The bloc, famed for its "soft power", wants to avoid provoking Moscow and has pleaded with it not to intervene, officials said. "In compensation the EU pledged to stay out of the game," one source told Agence France Presse.
That seemed to be the message being conveyed by Germany, which said that Chancellor Angela Merkel and Russian President Vladimir Putin had agreed in a phone call Sunday that Ukraine's "territorial integrity must be preserved."
Germany, France and the Netherlands oppose further enlargement of the bloc. But the EU's former communist members such as Poland and the Baltic states have pushed to open the bloc to ex Soviet satellites on its eastern fringe.
It was November's sudden and surprise refusal by ousted president Viktor Yanukovych to sign an Association Agreement and free trade deal that triggered the unrest leading to the dramatic events of the last days.
The EU subsequently came under sharp attack for having failed to persuade Kiev to turn away from its former masters in Moscow. Critics said there should have been an offer of short-term financial assistance, with an offer of entry into the 28-nation bloc further down the road.

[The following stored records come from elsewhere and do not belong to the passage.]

(** C11: the terminal state of the spec's scope machine: after generating
    a program whose blocks and functions declare distinct names, the
    depth is back to 0, one empty environment is open, no code list is
    open below the top-level one, and no name has a slot. *)
Theorem generate_closes_scopes (c : command) (st : cg_state) :
  cmd_ok c = true -> generate (Program c) = Ok st ->
  scope_depth st = 0 /\ code_stacks st = [] /\ envs st = [∅] /\
  forall x, default [] (scope_vars st !! x) = [].
Proof.
  intros Hok H. simpl in H. inv_bind. subst.
  destruct (cmd_sim_refines _ _ _ _ Hok refines_init E) as ([Henv Hsv] & Hc & Hk).
  simpl. split; [done|]. split; [done|]. split; [|done].
  inversion Henv as [|env ? ? ? Hef Hnil]; subst. inversion Hnil; subst. f_equal.
  apply map_empty. intros y. destruct (env !! y) eqn:E'; [|done].
  assert (Hy : y ∈ map fst ([] : frame)) by (apply Hef; by eexists). set_solver.
Qed.

Lemma generate_closes_scopes_witness :
  exists st,
    cmd_ok (LetCommand (VarDeclaration "x" "Integer") (AssignCommand "x" (IntegerExpression 3))) = true /\
    generate (Program (LetCommand (VarDeclaration "x" "Integer") (AssignCommand "x" (IntegerExpression 3))))
      = Ok st /\
    scope_depth st = 0 /\ code_stacks st = [] /\ envs st = [∅] /\
    forall x, default [] (scope_vars st !! x) = [].
Proof.
  assert (Hok : cmd_ok (LetCommand (VarDeclaration "x" "Integer") (AssignCommand "x" (IntegerExpression 3)))
                = true) by (vm_compute; reflexivity).
  destruct (generate (Program (LetCommand (VarDeclaration "x" "Integer")
                                 (AssignCommand "x" (IntegerExpression 3))))) as [st|e] eqn:Hg;
    [|vm_compute in Hg; discriminate].
  exists st. split; [exact Hok|]. split; [reflexivity|]. exact (generate_closes_scopes _ _ Hok Hg).
Defined.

It took last week's bloodshed on the streets of Kiev for EU foreign ministers to finally step into the fray, threatening sanctions against Ukrainians held responsible for the violence. They timidly slid open the door to membership by agreeing that "the Association Agreement, including a DCFTA (free trade deal), does not constitute the final goal in EU-Ukraine cooperation."
Olli Rehn, the bloc's economic commissioner, this weekend openly dangled the EU membership carrot. He told the Financial Times in an interview in Sydney that the bloc needed "to provide Ukraine with a very clear, concrete European perspective."
"We are at a historical juncture and Europe needs to live up to its historical moment and be able to provide Ukraine with an accession perspective in the medium-to-long term," he said.
The European Council on Foreign Relations think tank also urged the EU to "offer Ukraine a clear, if distant, prospect of EU membership" in a report this weekend.
It called on the bloc to reassure Moldova and Georgia -- which are candidates to its Eastern Partnership deals -- that it would be ready to defend their choice of Europe rather than Russia "should the need arise."
But an EU diplomat, who spoke on condition of anonymity, told AFP that the diplomatic and economic stakes are high.
"The Europeans need to convince Moscow to accept the idea that it no longer controls Kiev, while convincing the Ukrainians that Moscow be allowed to maintain its naval base in the Crimea while retaining influence in the Russian-speaking east."